Other benefit plans such as Disability Insurance (DI) are
administered by separate trust funds. The billions of dollars
Social Security spent on administrative costs in 1997 represented
0.52 percent of the trust fund's income, or 0.64 percent of the
benefits paid during FY 1997. But, because Social Security is an
unfunded pay-as-you-go program, measuring these costs as a
percentage of assets, from an accounting point of view, is
meaningless.
As with any retirement program, Social Security's administrative
costs measured in this way declined over time. In 1940, when the
system first began to pay benefits, its administrative costs
equaled 74 percent of all OASI benefits paid. In 1945, this figure
had declined to 9.8 percent.3 Today,
administrative costs make up only 0.64 percent of payments from the
OASI trust fund in FY 1997.4 Social
Security's cost structure reflects the nature of the program. On
average, the determination of benefit eligibility and payment of
monthly benefits account for 93 percent of administrative costs.5 About 7 percent is spent to collect
Social Security taxes and only about 0.01 percent on funds
management. Unfortunately, these priorities have resulted in
extremely uneven service performance. Furthermore, the current
system gives individuals no ability to structure their retirement
program to meet their own circumstances. Each retiree simply takes
whatever the Social Security program chooses to give.

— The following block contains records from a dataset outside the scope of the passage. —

Lemma descriptor_is_capability_witness :
  let '(fd, w) := @open _ (host_world open_only) demo_path demo_host in
  fd = 10 * 2^32 + 5 /\ fst (@cap_guard _ (host_world open_only) fd w) = true /\
  fst (@run_fd_op _ (host_world open_only) (OpRead 0 16 4096) fd w) = 0 /\
  fst (@run_fd_op _ (host_world open_only) (OpRead 0 16 4096) fd
         (snd (@close _ (host_world open_only) fd w))) = U64_MAX.
Proof.
  destruct (@open _ (host_world open_only) demo_path demo_host) as [fd w] eqn:E.
  assert (Efd : fd = 10 * 2^32 + 5) by (vm_compute in E; by injection E as <- _).
  destruct (@descriptor_is_capability _ (host_world open_only) (host_laws open_only)
              demo_path demo_host fd w (OpRead 0 16 4096)) as (H1 & H2 & _).
  - apply cap_wf_init.
  - exact E.
  - subst fd. discriminate.
  - split_and!; [exact Efd|exact H1| |by rewrite H2].
    vm_compute in E. injection E as <- <-. vm_compute. reflexivity.
Defined.

(** On the root mount the prefix is the leading slash itself: an absolute link target is stored
    without it, that is, as a relative one. *)
Example root_symlink_target_relative :
  fst (@link_target _ (host_world open_only) [47; 97] FAT32_DOMAIN 0 demo_host) = Some [97].
Proof. vm_compute. reflexivity. Qed.

(** [close] has no capability check: it releases the service's descriptor for a number that
    was never opened by the caller. *)
Example close_unguarded :
  let fd := 10 * 2^32 + 5 in
  fst (@cap_guard _ (host_world open_only) fd demo_host) = false /\
  fst (@close _ (host_world open_only) fd demo_host) = 1.
Proof. vm_compute. split; reflexivity. Qed.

Social Security takes an average of 17 days to begin benefits
payments after receiving an application, yet it regularly takes
between 7 and 22 months to post earnings information to an
individual's account.6 Furthermore,
the U.S. General Accounting Office (GAO) has criticized Social
Security for issuing Personal Earnings Benefits Estimate Statements
(PEBES) that are confusing and contain inaccurate information.7
1. William W. Beach and Gareth G.
Davis, "Social Security's Rate of Return," Heritage Foundation
Center for Data Analysis Report No. 98-01, January 15,
1998.
2. $1,998,406,000. See Social Security
Administration, 1998 Report of the Trustees of the Federal
Old-Age and Survivors' Insurance and Disability Insurance Trust
Funds, p. 38.
3. Ibid.
4. Ibid.
5. Olivia S. Mitchell and Annika
Sunden, An Examination of Social Security Administration Costs
in the United States, Report to the Public Sector Management
Division, Latin America and Caribbean Region Technical Department,
World Bank, 1993; as cited in Olivia S. Mitchell, "Administrative
Costs in Public and Private Retirement Systems," in Martin
Feldstein, ed., Privatizing Social Security (Chicago, Ill.:
University of Chicago Press, 1998), p. 415.
6. Kelly Olsen and Dallas Salisbury,
"Individual Social Security Accounts: Issues in Assessing
Administrative Feasibility and Costs," EBRI Issue Brief,
November 1998, p. 13.
7. U.S. General Accounting Office, "SSA
Benefit Statement Well Received by Public, But Difficult to
Comprehend," GAO/ HEHS-97-19, December 5, 1996.